(** * MarqueeSelection ("marching ants"): a model of [src/index.ts]

    The development follows the TypeScript class [MarqueeSelection]:
    its constructor, [resize], [update], the [autoUpdate] accessor pair
    and [destroy].  The host library (PixiJS) is represented by small
    records that carry exactly the fields the class reads or writes.

    Numbers.  A JavaScript [number] is modelled as an exact rational or
    [NaN].  The class only uses [+], [*], unary [-] and [%]; on exact
    rationals those never leave the rationals except for [x % 0], which
    JavaScript evaluates to [NaN].  Unary [-] and [%] are exact in
    binary64 as well; [+] and [*] round there, and may overflow.  The
    results below either use no law of [+] and [*], or ask that the sum
    in question be exact; where rounding decides a question, the layout
    is evaluated in binary64 itself (see "The layout in binary64"). *)

From Stdlib Require Import QArith Qround Qminmax ZArith List Bool Lia Lqa.
From Stdlib Require Import Floats.
Import ListNotations.

Local Open Scope Q_scope.

(** ** JavaScript numbers *)

Inductive number : Type :=
| Fin (q : Q)
| NaN.

(** [a + b] and [a * b], without the rounding and the overflow of
    binary64: they are the program's sum and product wherever those are
    exact. *)
Definition num_add (a b : number) : number :=
  match a, b with
  | Fin x, Fin y => Fin (x + y)
  | _, _ => NaN
  end.

Definition num_mul (a b : number) : number :=
  match a, b with
  | Fin x, Fin y => Fin (x * y)
  | _, _ => NaN
  end.

Definition num_neg (a : number) : number :=
  match a with
  | Fin x => Fin (- x)
  | NaN => NaN
  end.

(** Rounding toward zero, the integer quotient that [%] subtracts. *)
Definition Qtrunc (q : Q) : Z :=
  if Qle_bool 0 q then Qfloor q else Qceiling q.

(** [a % b] on finite operands: [a - b * trunc (a / b)], and [NaN] when
    the divisor is zero.  The result carries the sign of the dividend. *)
Definition Qrem (a b : Q) : number :=
  if Qeq_bool b 0 then NaN
  else Fin (a - b * inject_Z (Qtrunc (a / b))).

Definition num_rem (a b : number) : number :=
  match a, b with
  | Fin x, Fin y => Qrem x y
  | _, _ => NaN
  end.

(** Sameness of two numbers up to the representation of the rational. *)
Definition num_same (a b : number) : Prop :=
  match a, b with
  | Fin x, Fin y => x == y
  | NaN, NaN => True
  | _, _ => False
  end.

Infix "=n=" := num_same (at level 70, no associativity).

(** The mathematical modulo the specification speaks of: the
    representative of [a] modulo [p] obtained with the floor quotient. *)
Definition math_mod (a p : Q) : Q := a - p * inject_Z (Qfloor (a / p)).

(** ** The host library

    Only what [MarqueeSelection] touches is represented: points, the 2D
    canvas the dash texture is drawn on, textures, tiling sprites and
    the shared ticker. *)

(** A colour as PixiJS's [Color] resolves a [ColorSource]: the channels
    that [toRgbaString] prints. *)
Record Rgba : Type := mkRgba {
  red : Z;
  green : Z;
  blue : Z;
  alpha : Q
}.

Definition white : Rgba := mkRgba 255 255 255 1.
Definition black : Rgba := mkRgba 0 0 0 1.

Record Point : Type := mkPoint {
  px : number;
  py : number
}.

Definition origin : Point := mkPoint (Fin 0) (Fin 0).

(** [point.set(x, y)] *)
Definition point_set (x y : number) (_ : Point) : Point := mkPoint x y.

(** One [fillRect] call, with the [fillStyle] in force when it ran. *)
Record FillRect : Type := mkFillRect {
  fr_style : Rgba;
  fr_x : number;
  fr_y : number;
  fr_w : number;
  fr_h : number
}.

(** [canvas.width = x].  The attribute is an unsigned long: the number
    is truncated toward zero and taken modulo 2^32 ([NaN] reads as 0),
    and a result above 2^31 - 1 is replaced by the attribute's default. *)
Definition to_unsigned_long (x : number) : Z :=
  match x with
  | Fin q => (Qtrunc q mod 4294967296)%Z
  | NaN => 0%Z
  end.

Definition canvas_size (default : Z) (x : number) : Z :=
  let n := to_unsigned_long x in
  if (n >? 2147483647)%Z then default else n.

(** A canvas is its size in pixels, its current [fillStyle] and the
    fills issued so far, oldest first.  A new canvas is transparent
    everywhere. *)
Record Canvas : Type := mkCanvas {
  cv_width : Z;
  cv_height : Z;
  cv_fillStyle : Rgba;
  cv_fills : list FillRect
}.

(** [DOMAdapter.get().createCanvas(w, h)] with the browser adapter: a
    canvas element whose [width] and [height] are then assigned; their
    defaults are 300 and 150. *)
Definition createCanvas (w h : number) : Canvas :=
  mkCanvas (canvas_size 300 w) (canvas_size 150 h) black [].

Definition set_fillStyle (c : Rgba) (cv : Canvas) : Canvas :=
  mkCanvas (cv_width cv) (cv_height cv) c (cv_fills cv).

Definition fillRect (x y w h : number) (cv : Canvas) : Canvas :=
  mkCanvas (cv_width cv) (cv_height cv) (cv_fillStyle cv)
           (cv_fills cv ++ [mkFillRect (cv_fillStyle cv) x y w h]).

(** How much of the unit interval that starts at the integer [i] lies
    on the span from [a] to [a + len]; a span given by a number that is
    not finite is empty.  These are lengths on the plane, not sums of
    the program. *)
Definition span_overlap (a len : number) (i : Z) : Q :=
  match a, len with
  | Fin a, Fin len =>
      Qmax 0 (Qmin (Qmax a (a + len)) (inject_Z i + 1)
              - Qmax (Qmin a (a + len)) (inject_Z i))
  | _, _ => 0
  end.

(** The share of the pixel in column [i] and row [j] that a fill
    covers. *)
Definition coverage (f : FillRect) (i j : Z) : Q :=
  span_overlap (fr_x f) (fr_w f) i * span_overlap (fr_y f) (fr_h f) j.

(** A pixel: three colour channels and an alpha between 0 and 1, before
    they are stored as bytes. *)
Record Pixel : Type := mkPixel {
  p_red : Q;
  p_green : Q;
  p_blue : Q;
  p_alpha : Q
}.

Definition transparent : Pixel := mkPixel 0 0 0 0.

● **EXERCISE DIRECTIONS**
All of the entries above need to be reproduced exactly.

● **PROBLEM SOLUTION**
(** * MarqueeSelection ("marching ants"): a model of [src/index.ts]

    The development follows the TypeScript class [MarqueeSelection]:
    its constructor, [resize], [update], the [autoUpdate] accessor pair
    and [destroy].  The host library (PixiJS) is represented by small
    records that carry exactly the fields the class reads or writes.

    Numbers.  A JavaScript [number] is modelled as an exact rational or
    [NaN].  The class only uses [+], [*], unary [-] and [%]; on exact
    rationals those never leave the rationals except for [x % 0], which
    JavaScript evaluates to [NaN].  Unary [-] and [%] are exact in
    binary64 as well; [+] and [*] round there, and may overflow.  The
    results below either use no law of [+] and [*], or ask that the sum
    in question be exact; where rounding decides a question, the layout
    is evaluated in binary64 itself (see "The layout in binary64"). *)

From Stdlib Require Import QArith Qround Qminmax ZArith List Bool Lia Lqa.
From Stdlib Require Import Floats.
Import ListNotations.

Local Open Scope Q_scope.

(** ** JavaScript numbers *)

Inductive number : Type :=
| Fin (q : Q)
| NaN.

(** [a + b] and [a * b], without the rounding and the overflow of
    binary64: they are the program's sum and product wherever those are
    exact. *)
Definition num_add (a b : number) : number :=
  match a, b with
  | Fin x, Fin y => Fin (x + y)
  | _, _ => NaN
  end.

Definition num_mul (a b : number) : number :=
  match a, b with
  | Fin x, Fin y => Fin (x * y)
  | _, _ => NaN
  end.

Definition num_neg (a : number) : number :=
  match a with
  | Fin x => Fin (- x)
  | NaN => NaN
  end.

(** Rounding toward zero, the integer quotient that [%] subtracts. *)
Definition Qtrunc (q : Q) : Z :=
  if Qle_bool 0 q then Qfloor q else Qceiling q.

(** [a % b] on finite operands: [a - b * trunc (a / b)], and [NaN] when
    the divisor is zero.  The result carries the sign of the dividend. *)
Definition Qrem (a b : Q) : number :=
  if Qeq_bool b 0 then NaN
  else Fin (a - b * inject_Z (Qtrunc (a / b))).

Definition num_rem (a b : number) : number :=
  match a, b with
  | Fin x, Fin y => Qrem x y
  | _, _ => NaN
  end.

(** Sameness of two numbers up to the representation of the rational. *)
Definition num_same (a b : number) : Prop :=
  match a, b with
  | Fin x, Fin y => x == y
  | NaN, NaN => True
  | _, _ => False
  end.

Infix "=n=" := num_same (at level 70, no associativity).

(** The mathematical modulo the specification speaks of: the
    representative of [a] modulo [p] obtained with the floor quotient. *)
Definition math_mod (a p : Q) : Q := a - p * inject_Z (Qfloor (a / p)).

(** ** The host library

    Only what [MarqueeSelection] touches is represented: points, the 2D
    canvas the dash texture is drawn on, textures, tiling sprites and
    the shared ticker. *)

(** A colour as PixiJS's [Color] resolves a [ColorSource]: the channels
    that [toRgbaString] prints. *)
Record Rgba : Type := mkRgba {
  red : Z;
  green : Z;
  blue : Z;
  alpha : Q
}.

Definition white : Rgba := mkRgba 255 255 255 1.
Definition black : Rgba := mkRgba 0 0 0 1.

Record Point : Type := mkPoint {
  px : number;
  py : number
}.

Definition origin : Point := mkPoint (Fin 0) (Fin 0).

(** [point.set(x, y)] *)
Definition point_set (x y : number) (_ : Point) : Point := mkPoint x y.

(** One [fillRect] call, with the [fillStyle] in force when it ran. *)
Record FillRect : Type := mkFillRect {
  fr_style : Rgba;
  fr_x : number;
  fr_y : number;
  fr_w : number;
  fr_h : number
}.

(** [canvas.width = x].  The attribute is an unsigned long: the number
    is truncated toward zero and taken modulo 2^32 ([NaN] reads as 0),
    and a result above 2^31 - 1 is replaced by the attribute's default. *)
Definition to_unsigned_long (x : number) : Z :=
  match x with
  | Fin q => (Qtrunc q mod 4294967296)%Z
  | NaN => 0%Z
  end.

Definition canvas_size (default : Z) (x : number) : Z :=
  let n := to_unsigned_long x in
  if (n >? 2147483647)%Z then default else n.

(** A canvas is its size in pixels, its current [fillStyle] and the
    fills issued so far, oldest first.  A new canvas is transparent
    everywhere. *)
Record Canvas : Type := mkCanvas {
  cv_width : Z;
  cv_height : Z;
  cv_fillStyle : Rgba;
  cv_fills : list FillRect
}.

(** [DOMAdapter.get().createCanvas(w, h)] with the browser adapter: a
    canvas element whose [width] and [height] are then assigned; their
    defaults are 300 and 150. *)
Definition createCanvas (w h : number) : Canvas :=
  mkCanvas (canvas_size 300 w) (canvas_size 150 h) black [].

Definition set_fillStyle (c : Rgba) (cv : Canvas) : Canvas :=
  mkCanvas (cv_width cv) (cv_height cv) c (cv_fills cv).

Definition fillRect (x y w h : number) (cv : Canvas) : Canvas :=
  mkCanvas (cv_width cv) (cv_height cv) (cv_fillStyle cv)
           (cv_fills cv ++ [mkFillRect (cv_fillStyle cv) x y w h]).

(** How much of the unit interval that starts at the integer [i] lies
    on the span from [a] to [a + len]; a span given by a number that is
    not finite is empty.  These are lengths on the plane, not sums of
    the program. *)
Definition span_overlap (a len : number) (i : Z) : Q :=
  match a, len with
  | Fin a, Fin len =>
      Qmax 0 (Qmin (Qmax a (a + len)) (inject_Z i + 1)
              - Qmax (Qmin a (a + len)) (inject_Z i))
  | _, _ => 0
  end.

(** The share of the pixel in column [i] and row [j] that a fill
    covers. *)
Definition coverage (f : FillRect) (i j : Z) : Q :=
  span_overlap (fr_x f) (fr_w f) i * span_overlap (fr_y f) (fr_h f) j.

(** A pixel: three colour channels and an alpha between 0 and 1, before
    they are stored as bytes. *)
Record Pixel : Type := mkPixel {
  p_red : Q;
  p_green : Q;
  p_blue : Q;
  p_alpha : Q
}.

Definition transparent : Pixel := mkPixel 0 0 0 0.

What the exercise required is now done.